**What the task requires**
When a line in the data below includes "loop", pick it out and copy it.

[Given entries Boundary: Start]

(** * The persistence and scoring core of the camp bot (database/db.py)

    A shallow embedding of [database/db.py]: the SQLite tables are lists of
    rows, the module-level connection [con] is a value threaded through every
    call, dictionaries built in Python are [gmap]s and Python sets are
    [gset]s.  Every function of the module returns its Python result paired
    with the connection it leaves behind.

    The failures a statement has in this model are the PRIMARY KEY violation
    of an INSERT into [point_code] and the integer overflow of the SUM of
    [get_group_point]; the other [except sqlite3.Error] branches, which
    report a failure of the store itself, are not taken.  The collaborators that are imported and not defined in the module
    ([utils.gen_code], [task.get_all_tasks], [task.get_task_by_id]) are
    parameters or are modelled from the specification, as said where they
    appear. *)

From stdpp Require Import base numbers strings list gmap sorting relations.

Local Open Scope string_scope.
Local Open Scope list_scope.
Local Open Scope Z_scope.

(** ** Data model *)

(** [CodePoint = Tuple[Code, Point, UsedBy]]: one row of [point_code]. *)
Record CodePoint := mkCodePoint {
  code : string;
  point : Z;
  used_by : Z;
}.

(** One row of [submissions]. *)
Record Submission := mkSubmission {
  group_id : Z;
  task_id : string;
  password : string;
  is_correct : bool;
}.

#[global] Instance CodePoint_eq_dec : EqDecision CodePoint.
Proof. solve_decision. Defined.

#[global] Instance Submission_eq_dec : EqDecision Submission.
Proof. solve_decision. Defined.

(** The tables the functions below read and write. *)
Record Database := mkDatabase {
  point_code : list CodePoint;
  submissions : list Submission;
  message : list Z;
}.

(** The connection [con]: statements act on [pending]; [con.commit()] makes
    it durable, [con.rollback()] throws it away. *)
Record Connection := mkConnection {
  committed : Database;
  pending : Database;
}.

Definition commit (con : Connection) : Connection :=
  {| committed := pending con; pending := pending con |}.

Definition rollback (con : Connection) : Connection :=
  {| committed := committed con; pending := committed con |}.

Definition execute_point_code (f : list CodePoint → list CodePoint)
    (con : Connection) : Connection :=
  {| committed := committed con;
     pending := {| point_code := f (point_code (pending con));
                   submissions := submissions (pending con);
                   message := message (pending con) |} |}.

Definition execute_submissions (f : list Submission → list Submission)
    (con : Connection) : Connection :=
  {| committed := committed con;
     pending := {| point_code := point_code (pending con);
                   submissions := f (submissions (pending con));
                   message := message (pending con) |} |}.

Definition execute_message (f : list Z → list Z) (con : Connection)
    : Connection :=
  {| committed := committed con;
     pending := {| point_code := point_code (pending con);
                   submissions := submissions (pending con);
                   message := f (message (pending con)) |} |}.

(** [Error = Union[str, None]]. *)
Definition Error : Type := option string.

(** [cur.fetchone()]: the first row of the result set, or [None]. *)
Definition fetchone {A} (rows : list A) : option A := head rows.

(** ** Point codes: redemption and deletion *)

(** [SELECT `used_by`, `point` FROM `point_code` WHERE `code` = ?] *)
Definition sql_check_code (c : string) (rows : list CodePoint) : list (Z * Z) :=
  (λ r, (used_by r, point r)) <$> filter (λ r, code r = c) rows.

(** [UPDATE `point_code` SET `used_by` = ? WHERE `code` = ?] *)
Definition sql_update (group : Z) (c : string) (rows : list CodePoint)
    : list CodePoint :=
  (λ r, if decide (code r = c)
        then {| code := code r; point := point r; used_by := group |}
        else r) <$> rows.

Definition use_point_code (c : string) (group : Z) (con : Connection)
    : Connection * (option Z * Error) :=
  let res := fetchone (sql_check_code c (point_code (pending con))) in
  let con := commit con in
  match res with
  | None => (con, (None, Some "not exists"))
  | Some (used_by, point) =>
      if bool_decide (used_by > 0 ∨ used_by = -1)
      then (con, (None, Some "used"))
      else
        let con := execute_point_code (sql_update group c) con in
        let con := commit con in
        (con, (Some point, None))
  end.

(** [SELECT 1 FROM `point_code` WHERE `code` = ? AND `used_by` = 0] *)
Definition sql_check_not_used (c : string) (rows : list CodePoint) : list Z :=
  (λ _, 1) <$> filter (λ r, code r = c ∧ used_by r = 0) rows.

Definition delete_point_code (c : string) (con : Connection)
    : Connection * (option unit * Error) :=
  let res := fetchone (sql_check_not_used c (point_code (pending con))) in
  let con := commit con in
  match res with
  | None => (con, (None, Some "used"))
  | Some _ =>
      let con := execute_point_code (sql_update (-1) c) con in
      let con := commit con in
      (con, (None, None))
  end.

(** [SELECT * FROM `point_code`] *)
Definition get_point_code (con : Connection)
    : Connection * (option (list CodePoint) * Error) :=
  let rows := point_code (pending con) in
  let con := commit con in
  (con, (Some rows, None)).

(** ** Point codes: issuance *)

(** What a statement can raise in this model: a PRIMARY KEY violation. *)
Inductive sqlite3_Error := IntegrityError.

(** Modelled from the spec: the schema of [database/init.sql], which is not
    part of the sources; the spec gives it as
    [point_code(code TEXT PRIMARY KEY, point INTEGER, used_by INTEGER DEFAULT 0)].
    So [INSERT INTO `point_code`(`code`, `point`) VALUES (?, ?)] is refused
    when the code is already stored, and a new row starts with
    [used_by = 0]. *)
Definition sql_insert (row : string * Z) (rows : list CodePoint)
    : sqlite3_Error + list CodePoint :=
  if decide (row.1 ∈ code <$> rows)
  then inl IntegrityError
  else inr (rows ++ [{| code := row.1; point := row.2; used_by := 0 |}]).

(** [con.executemany(sql, codes)]: one INSERT per parameter tuple, in order,
    all in the open transaction; the first refused INSERT raises and leaves
    the rows inserted before it pending. *)
Fixpoint executemany (codes : list (string * Z)) (con : Connection)
    : Connection * option sqlite3_Error :=
  match codes with
  | [] => (con, None)
  | row :: codes' =>
      match sql_insert row (point_code (pending con)) with
      | inl err => (con, Some err)
      | inr rows' => executemany codes' (execute_point_code (λ _, rows') con)
      end
  end.

Section issuance.
(** [utils.gen_code] is not part of the sources: it is a parameter, a
    generator with its own state [G] (the random source it draws from). *)
Context {G : Type} (gen_code : G → string * G).

(** [[(gen_code(), point) for _ in range(amount)]] *)
Fixpoint gen_codes (amount : nat) (point : Z) (g : G)
    : list (string * Z) * G :=
  match amount with
  | O => ([], g)
  | S amount' =>
      let '(c, g) := gen_code g in
      let '(codes, g) := gen_codes amount' point g in
      ((c, point) :: codes, g)
  end.

(** The [while True] loop, with one unit of [fuel] per iteration; [None]
    means the loop is still running when the fuel is spent. *)
Fixpoint gen_point_code (fuel : nat) (point amount : Z) (g : G)
    (con : Connection)
    : option (G * Connection * (option (list string) * Error)) :=
  match fuel with
  | O => None
  | S fuel' =>
      let '(codes, g) := gen_codes (Z.to_nat amount) point g in
      match executemany codes con with
      | (con, None) =>
          let con := commit con in
          Some (g, con, (Some (fst <$> codes), None))
      | (con, Some IntegrityError) =>
          let con := rollback con in
          gen_point_code fuel' point amount g con
      end
  end.
End issuance.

[Given entries Boundary: End]

**Task result**
(** The [while True] loop, with one unit of [fuel] per iteration; [None]
    means the loop is still running when the fuel is spent. *)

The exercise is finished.